第10章05 対峙、……そして。

 自分達の想いが全く伝わらない、この悔しさを一体どう表現したものかと悩むカルロスや穣達。

 そこへ周防が「護君、ちょっとこれを外してくれるかな」と自分の首に巻かれたベルトを指差す。

 護は申し訳なさそうに「すみません、もう暫く人質を」

「いや、人質というかね……」

 周防は暫し黙って考えてから、ゆっくり立ち上がると四条を見て言う。

「四条所長、そろそろ、人工種全員のタグリングを外したいのですが」

「えっ」

 一同、バッと周防を見る。

 四条は大きく目を見開き「た、タグリングを?」と聞き返してから険しい顔で「……そ、それは!」

「ダメだというなら自殺しますが宜しいか」

「!」

 激しい動揺を何とか抑えつつ、四条は引き攣り笑いを浮かべて呟く。

「じ、冗談を……」

 周防は四条を見つめながら、静かな声で「私はもう97ですしね。いつ死んでも全然おかしくない」と言い、護は思わず「す、周防先生……」と掠れ声で呟いて、周防の首に巻いたベルトを外す。護に微笑して感謝を示した周防は、再び四条の方を向く。

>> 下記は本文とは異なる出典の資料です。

(* ===== verification/ModuleElf.v ===== *)
(** * The snapshot of an ELF module (snapshot/elf/module_snapshot_elf.cc)

    [ModuleSnapshotElf::Initialize] finds the [CrashpadInfo] of a module by a note of its
    ELF image, whose descriptor is the distance from the descriptor to the structure; the
    build ID is the descriptor of another note.  The readers of the image (ElfImage,
    ElfNotes) and of what the client keeps (CrashpadTypes) are put together here: what a
    client has in memory is found from its image. *)

From S2P Require Import Prelude.
From S2P Require Import Numeric.
From S2P Require Import Structs.
From S2P Require Import Uuid.
From S2P Require Import AnnotationList.
From S2P Require Import ClientContainers.
From S2P Require Import ProcessMemory.
From S2P Require Import ElfImage.
From S2P Require Import ElfNotes.
From S2P Require Import MinidumpObjects.
From S2P Require Import CrashpadTypes.
#[local] Open Scope crashpad_scope.

(** util/misc/elf_note_types.h. *)
Definition CRASHPAD_ELF_NOTE_NAME : bytes := str "Crashpad".
Definition CRASHPAD_ELF_NOTE_TYPE_CRASHPAD_INFO : Z := 0x4f464e49.
Definition kMaxNoteSize : Z := 256.
(** [ELF_NOTE_GNU] and [NT_GNU_BUILD_ID] of <elf.h>. *)
Definition ELF_NOTE_GNU : bytes := str "GNU".
Definition NT_GNU_BUILD_ID : Z := 3.

(** The type of the distance in the note. *)
Definition offset_repr (is_64_bit : bool) : Repr Z := if is_64_bit then sint 8 else sint 4.

Section ModuleElf.
  Context {M : Type} `{ProcessMemory M}.

(** The part of [Initialize] after a note has been found: the descriptor has to be as
    long as the distance that is read from it. *)
Definition read_info_of_note (uninitialized : bytes) (e : ElfImageReader M) (desc : bytes) (desc_address : Z)
    : outcome (option CrashpadInfo.t) :=
  let R := offset_repr (Is64Bit (elf_memory_ e)) in
  if (length desc <? sizeof R)%nat then Undefined
  else
    let info_address := u64 (desc_address + of_bytes R desc) in
    match InitializeCopy (elf_memory_ e) with
    | None => Done None
    | Some range =>
        match ReadInfo uninitialized range info_address with
        | Done info => Done (Some info)
        | Failed => Done None
        | Undefined => Undefined
        end
    end.
(** [Initialize], of a module with the given members; [None] is for fuel that does not suffice. *)
Definition InitializeModule (fuel : nat) (uninitialized : bytes) (elf_reader : option (ElfImageReader M))
    (process_memory_range : ProcessMemoryRange M) (process_memory : M) : option (outcome (ModuleSnapshotElf M)) :=
  let module info := MkModuleSnapshotElf process_memory_range process_memory info in
  match elf_reader with
  | None => Some Failed
  | Some e =>
      match NotesWithNameAndType CRASHPAD_ELF_NOTE_NAME CRASHPAD_ELF_NOTE_TYPE_CRASHPAD_INFO kMaxNoteSize with
      | Done notes =>
          match NextNote fuel e notes with
          | None => None
          | Some (Done (kSuccess _ _ desc desc_address, _)) =>
              Some (step! info := read_info_of_note uninitialized e desc desc_address in Done (module info))
          | Some (Done _) => Some (Done (module None))
          | Some Failed => Some Failed
          | Some Undefined => Some Undefined
          end
      | Failed => Some Failed
      | Undefined => Some Undefined
      end
  end.

(** [BuildID] and [UUIDAndAge]; [htobe32] is the same permutation of bytes as [ntohl]. *)
Definition BuildID (fuel : nat) (e : ElfImageReader M) : option (outcome bytes) :=
  match NotesWithNameAndType ELF_NOTE_GNU NT_GNU_BUILD_ID 64 with
  | Done notes =>
      match NextNote fuel e notes with
      | None => None
      | Some (Done (kSuccess _ _ desc _, _)) => Some (Done desc)
      | Some (Done _) => Some (Done [])
      | Some Failed => Some Failed
      | Some Undefined => Some Undefined
      end
  | Failed => Some Failed
  | Undefined => Some Undefined
  end.
Definition uuid_of_build_id (build_id : bytes) : UUID :=
  let build_id := build_id ++ replicate (16 - Nat.min (length build_id) 16) 0 in
  let uuid := InitializeFromBytes build_id in
  MkUUID (NetToHost 4 (data_1 uuid)) (NetToHost 2 (data_2 uuid)) (NetToHost 2 (data_3 uuid)) (data_4 uuid) (data_5 uuid).
Definition UUIDAndAge (fuel : nat) (e : ElfImageReader M) : option (outcome (UUID * Z)) :=
  match BuildID fuel e with
  | None => None
  | Some o => Some (step! build_id := o in Done (uuid_of_build_id build_id, 0))
  end.
End ModuleElf.

(** ** The build ID as a UUID *)

Lemma net_to_host_twice n z : 0 <= z < 256 ^ Z.of_nat n -> NetToHost n (NetToHost n z) = z.
Proof.
  intros Hz. unfold NetToHost. rewrite le_bytes_value, rev_involutive.
  - by apply le_value_bytes_small.
  - apply Forall_rev, le_bytes_bytes.
  - by rewrite length_rev, length_le_bytes.
Qed.
Lemma slice_value_bound i n l : Forall is_byte l -> (i + n <= length l)%nat -> 0 <= le_value (slice i n l) < 256 ^ Z.of_nat n.
Proof.
  intros Hl Hn. assert (length (slice i n l) = n) as E by (unfold slice; len_lia).
  pose proof (le_value_bound (slice i n l)) as Hb. rewrite E in Hb. apply Hb. unfold slice. by apply Forall_take, Forall_drop.
Qed.
Lemma uuid_bytes_of_bytes l : Forall is_byte l -> length l = 16%nat -> uuid_bytes (uuid_of_bytes l) = l.
Proof.
  intros Hl En. do 17 (destruct l as [|? l]; try done). repeat match goal with H : Forall is_byte (_ :: _) |- _ => apply Forall_cons in H as [? H] end.
  unfold uuid_bytes, uuid_of_bytes. cbn [data_1 data_2 data_3 data_4 data_5 nth slice take drop app].
  unfold slice. cbn [take drop].
  rewrite !le_bytes_value by (done || (repeat (apply Forall_cons_2; [assumption|]); constructor)).
  repeat match goal with |- context [le_bytes 1 ?z] => change (le_bytes 1 z) with [u8 z] end. unfold is_byte in *. rewrite !wrap_small by lia. done.
Qed.

(** The UUID of a module is in memory the first 16 bytes of the build ID, or the build ID
    and zeros after it. *)
Lemma uuid_of_build_id_bytes build_id :
  Forall is_byte build_id -> uuid_bytes (uuid_of_build_id build_id) = take 16 (build_id ++ replicate 16 0).
Proof.
  intros Hb. unfold uuid_of_build_id, InitializeFromBytes. cbn [data_1 data_2 data_3 data_4 data_5]. set (l := build_id ++ _).
  assert (Forall is_byte l) as Hl by (apply Forall_app; split; [done|by apply Forall_replicate]).
  assert (16 <= length l)%nat as Hlen by (unfold l; len_lia). unfold uuid_of_bytes. cbn [data_1 data_2 data_3 data_4 data_5].
  rewrite !net_to_host_twice by (apply slice_value_bound; (done || lia)). fold (uuid_of_bytes l).
  assert (uuid_of_bytes l = uuid_of_bytes (take 16 l)) as E.
  { do 16 (destruct l as [|? l]; [cbn in Hlen; lia|]). done. }
  change (uuid_bytes (uuid_of_bytes l) = take 16 (build_id ++ replicate 16 0)).
  rewrite E, uuid_bytes_of_bytes; [|by apply Forall_take|len_lia]. unfold l.
  destruct (Nat.le_gt_cases 16 (length build_id)).
  - by rewrite !take_app_le by lia.
  - rewrite !take_app_ge by lia. f_equal. rewrite !take_replicate. f_equal. lia.
Qed.

(** ** What is found from an image *)

Section Found.
  Context {M : Type} `{ProcessMemoryLaws M} `{!ProcessMemoryProgress M}.

(** The first note of a name and type, among the notes of an image with their addresses. *)
Definition find_note (name : bytes) (type max_size : Z) (notes : list (Z * Note)) : option (Z * Note) :=
  List.find (fun n => (body_size n.2 <=? max_size) && ((note_type n.2 =? type) && bool_decide (note_name n.2 = name))) notes.

Lemma next_note_named (e : ElfImageReader M) name type max_size notes fuel :
  max_size < kMaxMaxNoteSize -> segments_at e (program_headers_ e) notes -> (length notes + length (program_headers_ e) < fuel)%nat ->
  exists r, NotesWithNameAndType name type max_size = Done r /\
    match find_note name type max_size notes with
    | None => exists r', NextNote fuel e r = Some (Done (kNoMoreNotes, r'))
    | Some (a, x) => exists r', NextNote fuel e r = Some (Done (kSuccess (note_name x) (note_type x) (note_desc x) a, r'))
    end.
Proof.
  intros Hm Hs Hf. unfold NotesWithNameAndType, new_note_reader. rewrite (proj2 (Z.ltb_lt _ _) Hm). cbn [negb]. eexists. split; [reflexivity|].
  set (r := MkNoteReader _ _ _ _ _ _ _ _ _). assert (remaining e r notes) as Hr.
  { apply (new_reader_remaining e max_size name type true); [|done]. unfold new_note_reader. by rewrite (proj2 (Z.ltb_lt _ _) Hm). }
  assert (forall x, selected r x = (body_size x <=? max_size) && ((note_type x =? type) && bool_decide (note_name x = name))) as Hsel.
  { intros x. unfold selected, r. cbn [max_note_size_ use_filter_ type_filter_ name_filter_ negb orb]. by rewrite Z.min_r by lia. }
  unfold NextNote. rewrite (proj1 Hr). cbn [negb]. pose proof (next_note_spec e r notes fuel Hr Hf) as Hx. revert Hx. unfold find_note.
  generalize (next_note fuel e r) as o. intros o. clear Hr Hs Hf. induction notes as [|[a x] notes IH]; cbn [next_selected List.find snd]; [done|].
  rewrite Hsel. destruct (_ && _); [|done]. intros (r' & E & _). by exists r'.
Qed.

(** A client in an image: a note that leads to its [CrashpadInfo]. *)
Record client_image (e : ElfImageReader M) (notes : list (Z * Note)) (a : Z) (x : Note) (offset : Z) (client : bytes) (info : CrashpadInfo.t)
    : Prop := {
  ci_notes : segments_at e (program_headers_ e) notes;
  ci_note : find_note CRASHPAD_ELF_NOTE_NAME CRASHPAD_ELF_NOTE_TYPE_CRASHPAD_INFO kMaxNoteSize notes = Some (a, x);
  ci_offset : valid (offset_repr (Is64Bit (elf_memory_ e))) offset = true /\ note_desc x = to_bytes (offset_repr (Is64Bit (elf_memory_ e))) offset;
  ci_client : located (elf_memory_ e) (a + offset) client /\ (12 <= length client)%nat;
  ci_info :
    let R := CrashpadInfo.repr (Is64Bit (elf_memory_ e)) in
    info = of_bytes R (take (sizeof R) (client ++ replicate (sizeof R) 0)) /\ CrashpadInfo.size info = Z.of_nat (length client) /\
    CrashpadInfo.signature info = kSignature /\ CrashpadInfo.version info = kCrashpadInfoVersion
}.

#[local] Instance offset_laws b : ReprLaws (offset_repr b).
Proof. destruct b; apply _. Qed.

Lemma module_initialized (e : ElfImageReader M) notes a x offset client info uninitialized range memory fuel :
  client_image e notes a x offset client info -> length uninitialized = sizeof (CrashpadInfo.repr (Is64Bit (elf_memory_ e))) ->
  (length notes + length (program_headers_ e) < fuel)%nat ->
  InitializeModule fuel uninitialized (Some e) range memory = Some (Done (MkModuleSnapshotElf range memory (Some (check_options info)))).
Proof.
  intros [Hn Hx [Hov Hod] [Hl H12] (Ei & Hsz & Hsig & Hver)] Hu Hf. unfold InitializeModule.
  destruct (next_note_named e CRASHPAD_ELF_NOTE_NAME CRASHPAD_ELF_NOTE_TYPE_CRASHPAD_INFO kMaxNoteSize notes fuel) as (r & -> & Hnext); [done..|].
  rewrite Hx in Hnext. destruct Hnext as (r' & ->). unfold read_info_of_note.
  assert (length (note_desc x) = sizeof (offset_repr (Is64Bit (elf_memory_ e)))) as El by (rewrite Hod; by apply length_to_bytes).
  rewrite (proj2 (Nat.ltb_ge _ _)) by lia. rewrite Hod, of_bytes_exact by (apply _ || done).
  pose proof Hl as (lo & hi & Hc & Hlo & Hhi & _). rewrite (copy_of_range _ lo hi Hc).
  destruct Hc as (_ & H0' & Hw). pose proof (pointer_width (Is64Bit (elf_memory_ e))). rewrite wrap_small by lia.
  rewrite (read_info_client _ _ client uninitialized Hl Hu H12) by (by rewrite <-Ei). rewrite <-Ei, Hsig, Hver, !Z.eqb_refl. done.
Qed.

(** C22.  What a client keeps is found from its ELF image, for both pointer sizes: when
    the first Crashpad note of the note segments gives the distance to the client's
    [CrashpadInfo], [ModuleSnapshotElf::Initialize] reads that structure, and the snapshot
    of the module then has the annotations of the client, whatever its threads were doing
    when it stopped: those published on the list and set, in order and at most 200, and
    the map that its dictionary stands for. *)
Theorem client_found_in_image (e : ElfImageReader M) notes a x offset client info uninitialized range memory fuel
    addr tail_pointer name_ programs s contents d list_object :
  client_image e notes a x offset client info -> length uninitialized = sizeof (CrashpadInfo.repr (Is64Bit (elf_memory_ e))) ->
  (length notes + length (program_headers_ e) < fuel)%nat ->
  reachable name_ programs s -> client_at addr tail_pointer range (check_options info) s contents d list_object ->
  exists module, InitializeModule fuel uninitialized (Some e) range memory = Some (Done module) /\
    AnnotationObjects module = Done (set_annotations (map contents (take kMaxNumberOfAnnotations (published_ s)))) /\
    exists m, AnnotationsSimpleMap module = Done m /\ forall k, map_find k m = SimpleStringDictionary.to_map d !! k.
Proof.
  intros Hi Hu Hf Hs Hc. eexists. split; [by eapply module_initialized|].
  by apply (client_annotations_found addr tail_pointer name_ programs s contents d _ (check_options info) list_object).
Qed.
End Found.

(** ** An example *)

Definition example_crashpad_note : Note :=
  MkNote CRASHPAD_ELF_NOTE_NAME CRASHPAD_ELF_NOTE_TYPE_CRASHPAD_INFO (to_bytes (offset_repr true) 0xfe8).
Definition example_client_bytes : bytes := to_bytes (CrashpadInfo.repr true) example_info.
Definition example_module_memory : Memory := [(0x8000, notes_bytes [example_crashpad_note]); (0x9000, example_client_bytes)].
Definition example_module_image : ElfImageReader Memory :=
  MkElfImageReader (Elf_Ehdr.Make [] ET_DYN 0 1 0 0 0 0 64 56 1 0 0 0) 0x8000 0
    (MkMemoryRange example_module_memory (CheckedAddressRange.SetRange true 0x8000 0x2000)) [Elf_Phdr.Make PT_NOTE 4 0 0x8000 0 32 32 4]
    uninitialized uninitialized.

Lemma example_client_image :
  client_image example_module_image (placed_notes 0x8000 [example_crashpad_note] ++ []) 0x8018 example_crashpad_note 0xfe8 example_client_bytes
    example_info.
Proof.
  assert (forall i base d, example_module_memory !! i = Some (base, d) -> region_ok example_module_memory i base d = true ->
    0x8000 <= base -> base + Z.of_nat (length d) <= 0xa000 -> located (elf_memory_ example_module_image) base d) as Hl.
  { intros i base d Hi Hok Hlo Hhi. exists 0x8000, 0xa000. split; [split; [done|cbn; lia]|]. split_and!; [done|done|].
    by apply (region_load example_module_memory i). }
  split.
  - exists [example_crashpad_note], []. split; [|by split]. split; [done|]. split; [by repeat constructor|]. split; [done|].
    apply (Hl 0%nat); by vm_compute.
  - reflexivity.
  - split; reflexivity.
  - split; [apply (Hl 1%nat); by vm_compute|vm_compute; lia].
  - split; [by vm_compute|]. split; [by vm_compute|]. by split.
Qed.

Lemma client_found_in_image_witness :
  exists module, InitializeModule 10 (replicate 56 77) (Some example_module_image) example_client_range example_client = Some (Done module) /\
    AnnotationObjects module = Done [MkAnnotationSnapshot (str "name") 1 (str "value")].
Proof.
  destruct (client_found_in_image example_module_image _ _ _ _ _ _ (replicate 56 77) example_client_range example_client 10
    example_addr example_tail example_name example_programs example_moment example_contents example_dictionary example_list
    example_client_image) as (module & E & Ea & _).
  - reflexivity.
  - cbn. lia.
  - apply (schedule_steps (take 5 example_schedule)). by vm_compute.
  - apply example_client_at.
  - exists module. split; [exact E|]. rewrite Ea. vm_compute. reflexivity.
Defined.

「ここでタグリング廃止が決まると歴史に残る大事件ですよ」

「何が起こるか」

「それはやってみないとわからない。大体、人生奇想天外で、……まさか彼らがこんな事を起こすとは……」

 僅かに目を潤ませて、嬉し気にカルロス達を見回す。

 それから溜息をついて自分のタグリングを指差すと

「私はもうこんなものを皆の首に着けるのは本当に嫌なんで、外させてくれませんかね」

 四条は威圧的な声で、ゆっくり言葉を発する。

「それだけは!」

「申し訳ないがもうタイムリミットです。この提案が通らなければ私は自殺します。すると人間は、人工種に恨まれるでしょうね。しかし提案を受け入れれば……皆に感謝されますよ」

「……」

 射るような目で周防を睨み続ける四条。

 周防は穏やかな口調で「今すでにもう、これはただの首輪です。何の効力もない。……本気で全力で生きようとする者の意志をなめちゃいけません」と言い「とりあえず、製造師記号がSUの人工種のタグリングは今日からどんどん外して行きます」と言い切る。

 すると護が「あの、俺のも外して下さい!」同時に穣が「俺のもー!」続いてマゼンタも「俺も!」

「勿論、外したい方のタグリングは製造師を問わず、外しますよ」

 四条は肩を怒らせて「待って下さい!」と怒鳴り、拳を握って「勝手なことをされては混乱が起きる!」

 途端に周防が「当たり前だ!」と鋭く叫ぶと「混乱の無い変化なんか無い。各個人が悩み苦しみ葛藤すればいい。苦しみが無ければ変わろうと思う事も自分を内省する事も無い!」

「……あなたは……!」

 言葉が続かず憎悪の眼差しだけを周防に向ける。

 周防は淡々と

「私を阻止するなら殺すしかありませんよ」

「……今まで散々タグリングを着けてきた奴が!」

「ええ今まで本当に従順な人工種でした。本当にバカな事ばかりやってきました。でもバカなりにダラダラと長く生きて良かったと思います。この命の使い道がこんな所にあるとは」

「勝手に死ぬんじゃない。貴方にはまだまだ生きて頂かねば」

「利用する為に?」

 四条と周防は睨み合ったまま、暫し無言で対峙する。

 やがて周防が低い声で呟く。

「……まぁ、私がどうなろうと流れはもう止まらない」

 周防の隣に立つ護は、この二人の壮絶な対峙に自分なんかが口を挟むべきではないと思いながらも、あまりのやり切れなさに声を発する。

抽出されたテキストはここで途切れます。